Poco a poco la casa de Ginger y Sebastian en el barrio de Chelsea se fue transformando; de ser moderna, minimalista y elegante pasó a convertirse en un búnker para bebés. Ginger era demasiado quisquillosa con la seguridad y había mandado a poner tapones anti-niños a todos los contactos eléctricos a nivel de piso; las puertas ahora tenían dispositivos para evitar que se azotaran y dejaran sin dedos a su bebé; los cajones de la alacena tenían seguros que ni Sebastian podía abrir, por lo cual los odiaba, y las esquinas de las mesas estaban enfundadas en protectores de goma redondeada para evitar que el bebé se pegara y se sacara un ojo. Las cosas de cristal y cualquier objeto peligroso estaban lejos del alcance infantil o bajo llave para los próximos 10 años por lo menos.

Sebastian era de la idea de que los niños debían tener uno que otro accidente o sacarse sangre y algún moretón para que se acostumbraran a los golpes de la vida y como consideraba que Ginger exageraba, se dedicó a comprar juguetes, sin embargo, meses después se dio cuenta de que la situación se le había salido de las manos pues cada noche llegaba con algún juguetito nuevo y ahora había animales de peluche, sonajas, pequeños instrumentos musicales y toda clase de objetos tiernos por cada rincón de la casa, la mayoría era de cualquier otro color que no fuera exclusivamente rosa o azul porque habían decidido que mantendrían el suspenso del sexo hasta que naciera, para lo cual tenían una fecha específica programada y la fantasía compartida de que cuando el día llegara, se darían una ducha, desayunarían, se alistarían y saldrían tranquilamente rumbo al hospital para tener un parto rápido y sin dolor que les permitiera recibir a su bebé con una sonrisa, como en los comerciales.

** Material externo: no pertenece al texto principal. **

(** X4: after a registration under an email of at most 254 ASCII characters
    without NUL, a login with the same password and the same email, in any
    letter case and with white space around it, is answered 200 with the
    account the registration made and a token for it; it needs bcrypt to
    accept the password against the hash it produced. *)
Theorem register_then_login (env env' : Env) (req req' : Request)
    (email password email' : string) (s : Store) :
  fault env = None -> fault env' = None ->
  Js.destructure (req_body req) "email" = inr (JStr email) ->
  Js.destructure (req_body req) "password" = inr (JStr password) ->
  emailRegex_test (JStr email) = true ->
  JsString.plain email = true ->
  (String.length email <= 254)%nat ->
  (6 <= JsString.length password)%nat ->
  (forall u, In u (users s) -> user_email u <> JsString.toLowerCase email) ->
  Js.destructure (req_body req') "email" = inr (JStr email') ->
  Js.destructure (req_body req') "password" = inr (JStr password) ->
  JsString.trim (JsString.toLowerCase email') = JsString.toLowerCase email ->
  bcrypt_compare password (bcrypt_hash (salt env) password) = true ->
  let registered := app PostAuthRegister env req s in
  fst (app PostAuthLogin env' req' (snd registered))
  = mkResponse 200
      (DataSession
         (mkPublicUser (users_id_seq s) (JsString.toLowerCase email)
            (db_time env))
         (jwt_sign (mkClaims (users_id_seq s) (JsString.toLowerCase email))
            (server_time env') (server_time env' + 604800))).
Proof.
  intros Hup Hup' Hemail Hpw Hregex Hplain _ Hlen Hnew Hemail' Hpw' Hsame
    Hbcrypt registered.
  assert (Hnp : password <> EmptyString).
  { intros ->. simpl in Hlen. lia. }
  assert (Hne' : email' <> EmptyString).
  { intros ->. simpl in Hsame.
    apply emailRegex_parts in Hregex as (l & d & t & -> & [Hl _] & _).
    destruct l; [congruence | discriminate]. }
  subst registered. cbn [app].
  rewrite (register_checked env req email password s) by assumption.
  rewrite (existsb_email_absent _ _ Hnew). cbn [snd].
  rewrite (login_well_formed env' req' email' password) by assumption.
  cbn [users]. rewrite Hsame.
  rewrite has_nul_toLowerCase, (plain_no_nul _ Hplain).
  rewrite (filter_new_account (JsString.toLowerCase email) (users s)
             (mkUser (users_id_seq s) (JsString.toLowerCase email)
                (bcrypt_hash (salt env) password) (db_time env))
             Hnew eq_refl).
  cbn [user_password_hash]. rewrite Hbcrypt. reflexivity.
Qed.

Los aullidos de Ginger lo devolvieron de golpe a la realidad, y la realidad era que el bebé se estaba adelantando tres días antes de lo programado y por las prisas no se habían bañado, ni desayunado, ni salido tranquilamente y habían dejado la casa echa un desastre sin pies ni cabeza.

El teléfono de Sebastian no dejaba de vibrar y sonar a los pies de Ginger y la mezcla de sonidos estaba desafiando poderosamente su cordura mientras conducía.

Cuando llegaron al hospital, Sebastian se estacionó mal, muy mal, pero le importó lo mismo que una hectárea de cacahuates, su esposa estaba a punto de parir en el auto y no había tiempo que perder. Se apeó rápidamente y ayudó a Ginger a bajar pues apenas era capaz de abrir su propia puerta y no podía parar de sostener su vientre con las manos como si se le fuera a caer.

—Espera aquí, mi amor —le dijo Sebastian mientras la recargaba a un costado del cofre del auto y recuperaba a toda prisa su celular y sacaba una enorme maleta llena de cosas que el hospital les había pedido y que él solo había arrojado cual costal de papas en la parte trasera cuando salieron corriendo de casa.

Se colgó al hombro la correa de la pesada maleta mientras que en una mano vibraba su teléfono y con la otra ayudaba a Ginger a caminar.

—Ya... no... puedo... sigue sin mí, voy a parir aquí mismo —gimió Ginger, soltándose de Sebastian a mitad del estacionamiento.

Sebastian dejó escapar un resoplido y regresó sobre sus pasos apresurados, envolviendo la espalda de Ginger con el brazo libre para apurarla a la entrada.

—Vamos, Gin, ¿cómo voy a seguir sin ti? Tú eres la que necesita entrar a pujar—le dijo, temiendo que ella estuviera teniendo alucinaciones por el dolor.

Ella no dejaba de quejarse a cada paso, Sebastian estaba cada vez más aterrado y a nada de que también le diera algo hasta que vio que en la entrada había sillas de ruedas. Le pidió a Ginger que esperara, quien a esas alturas probablemente ya no resistiera mucho más y salió corriendo como un demonio desesperado hacia las sillas, llevando una hasta Ginger tan rápido como pudo. La ayudó a sentarse y se colocó detrás, empujándola tan fuerte y rápido que la cabeza de ella se meneaba de un lado a otro mientras gemía.